··· ENTRIES SHOWN

(** [setChecked(True)] on one of the two radio buttons; they share a
    parent, so Qt unchecks the other one. *)
Definition radio_setChecked (s : t) (hibernate : bool) : t :=
  {| entry_text := entry_text s;
     entry_enabled := entry_enabled s;
     sleep_radio_checked := negb hibernate;
     sleep_radio_enabled := sleep_radio_enabled s;
     hibernate_radio_checked := hibernate;
     hibernate_radio_enabled := hibernate_radio_enabled s;
     schedule_btn_visible := schedule_btn_visible s;
     cancel_btn_visible := cancel_btn_visible s;
     circular_timer := circular_timer s;
     status_label := status_label s;
     timer := timer s;
     total_seconds := total_seconds s;
     remaining_seconds := remaining_seconds s;
     is_cancelled := is_cancelled s |}.

(** Lines 366-382. *)
Definition load_settings (w : world) : result world :=
  match settings_json w with
  | Json.Absent => Ok w
  | Json.Unreadable e | Json.NotJson e =>
      Ok (emit w (Print ("Could not load settings: " ++ e)))
  | Json.Document (Json.Object settings) =>
      let last_duration := Json.get "last_duration" settings in
      let s1 :=
        if Json.isinstance_int last_duration
        then entry_setText (self w) (Json.str_int last_duration)
        else self w in
      let last_action := Json.get "last_action" settings in
      let s2 :=
        if Json.eq_str last_action "Hibernate"
        then radio_setChecked s1 true
        else s1 in
      Ok (with_self w s2)
  | Json.Document _ => Raise "AttributeError"
  | Json.Raises exn => Raise exn
  end.

(** Lines 281-308. *)
Definition schedule_action (w : world) : world :=
  let invalid :=
    emit w (MessageBox Critical "Invalid Input"
                       "Please enter a valid number of seconds.") in
  match Py.int (entry_text (self w)) with
  | None => invalid
  | Some delay =>
      if delay <=? 0 then invalid
      else
        let action :=
          if sleep_radio_checked (self w) then "Sleep" else "Hibernate" in
        let w1 := save_settings w delay action in
        let w2 :=
          emit w1 (SetStatus ("Scheduled " ++ action ++ " in "
                              ++ Py.str delay ++ " seconds...")) in
        let s := self w2 in
        let s' :=
          {| entry_text := entry_text s;
             entry_enabled := false;
             sleep_radio_checked := sleep_radio_checked s;
             sleep_radio_enabled := false;
             hibernate_radio_checked := hibernate_radio_checked s;
             hibernate_radio_enabled := false;
             schedule_btn_visible := false;
             cancel_btn_visible := true;
             circular_timer :=
               CircularTimerWidget.set_timer (circular_timer s) delay delay;
             status_label :=
               "Scheduled " ++ action ++ " in " ++ Py.str delay ++ " seconds...";
             timer := {| active := true; interval := 1000 |};
             total_seconds := delay;
             remaining_seconds := delay;
             is_cancelled := false |} in
        with_threads (with_self w2 s')
                     (threads w2 ++ [delayed_action delay action])
  end.

(** Lines 310-324. *)
Definition cancel_action (w : world) : world :=
  let s := self w in
  let s' :=
    {| entry_text := entry_text s;
       entry_enabled := true;
       sleep_radio_checked := sleep_radio_checked s;
       sleep_radio_enabled := true;
       hibernate_radio_checked := hibernate_radio_checked s;
       hibernate_radio_enabled := true;
       schedule_btn_visible := true;
       cancel_btn_visible := false;
       circular_timer := CircularTimerWidget.set_timer (circular_timer s) 0 0;
       status_label := "Action cancelled.";
       timer := {| active := false; interval := interval (timer s) |};
       total_seconds := 0;
       remaining_seconds := 0;
       is_cancelled := true |} in
  emit (with_self w s') (SetStatus "Action cancelled.").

······

*DIRECTIONS*
All of the entries above need to be set down again exactly.

*RESPONSE TO THE EXERCISE*
(** [setChecked(True)] on one of the two radio buttons; they share a
    parent, so Qt unchecks the other one. *)
Definition radio_setChecked (s : t) (hibernate : bool) : t :=
  {| entry_text := entry_text s;
     entry_enabled := entry_enabled s;
     sleep_radio_checked := negb hibernate;
     sleep_radio_enabled := sleep_radio_enabled s;
     hibernate_radio_checked := hibernate;
     hibernate_radio_enabled := hibernate_radio_enabled s;
     schedule_btn_visible := schedule_btn_visible s;
     cancel_btn_visible := cancel_btn_visible s;
     circular_timer := circular_timer s;
     status_label := status_label s;
     timer := timer s;
     total_seconds := total_seconds s;
     remaining_seconds := remaining_seconds s;
     is_cancelled := is_cancelled s |}.

(** Lines 366-382. *)
Definition load_settings (w : world) : result world :=
  match settings_json w with
  | Json.Absent => Ok w
  | Json.Unreadable e | Json.NotJson e =>
      Ok (emit w (Print ("Could not load settings: " ++ e)))
  | Json.Document (Json.Object settings) =>
      let last_duration := Json.get "last_duration" settings in
      let s1 :=
        if Json.isinstance_int last_duration
        then entry_setText (self w) (Json.str_int last_duration)
        else self w in
      let last_action := Json.get "last_action" settings in
      let s2 :=
        if Json.eq_str last_action "Hibernate"
        then radio_setChecked s1 true
        else s1 in
      Ok (with_self w s2)
  | Json.Document _ => Raise "AttributeError"
  | Json.Raises exn => Raise exn
  end.

(** Lines 281-308. *)
Definition schedule_action (w : world) : world :=
  let invalid :=
    emit w (MessageBox Critical "Invalid Input"
                       "Please enter a valid number of seconds.") in
  match Py.int (entry_text (self w)) with
  | None => invalid
  | Some delay =>
      if delay <=? 0 then invalid
      else
        let action :=
          if sleep_radio_checked (self w) then "Sleep" else "Hibernate" in
        let w1 := save_settings w delay action in
        let w2 :=
          emit w1 (SetStatus ("Scheduled " ++ action ++ " in "
                              ++ Py.str delay ++ " seconds...")) in
        let s := self w2 in
        let s' :=
          {| entry_text := entry_text s;
             entry_enabled := false;
             sleep_radio_checked := sleep_radio_checked s;
             sleep_radio_enabled := false;
             hibernate_radio_checked := hibernate_radio_checked s;
             hibernate_radio_enabled := false;
             schedule_btn_visible := false;
             cancel_btn_visible := true;
             circular_timer :=
               CircularTimerWidget.set_timer (circular_timer s) delay delay;
             status_label :=
               "Scheduled " ++ action ++ " in " ++ Py.str delay ++ " seconds...";
             timer := {| active := true; interval := 1000 |};
             total_seconds := delay;
             remaining_seconds := delay;
             is_cancelled := false |} in
        with_threads (with_self w2 s')
                     (threads w2 ++ [delayed_action delay action])
  end.

(** Lines 310-324. *)
Definition cancel_action (w : world) : world :=
  let s := self w in
  let s' :=
    {| entry_text := entry_text s;
       entry_enabled := true;
       sleep_radio_checked := sleep_radio_checked s;
       sleep_radio_enabled := true;
       hibernate_radio_checked := hibernate_radio_checked s;
       hibernate_radio_enabled := true;
       schedule_btn_visible := true;
       cancel_btn_visible := false;
       circular_timer := CircularTimerWidget.set_timer (circular_timer s) 0 0;
       status_label := "Action cancelled.";
       timer := {| active := false; interval := interval (timer s) |};
       total_seconds := 0;
       remaining_seconds := 0;
       is_cancelled := true |} in
  emit (with_self w s') (SetStatus "Action cancelled.").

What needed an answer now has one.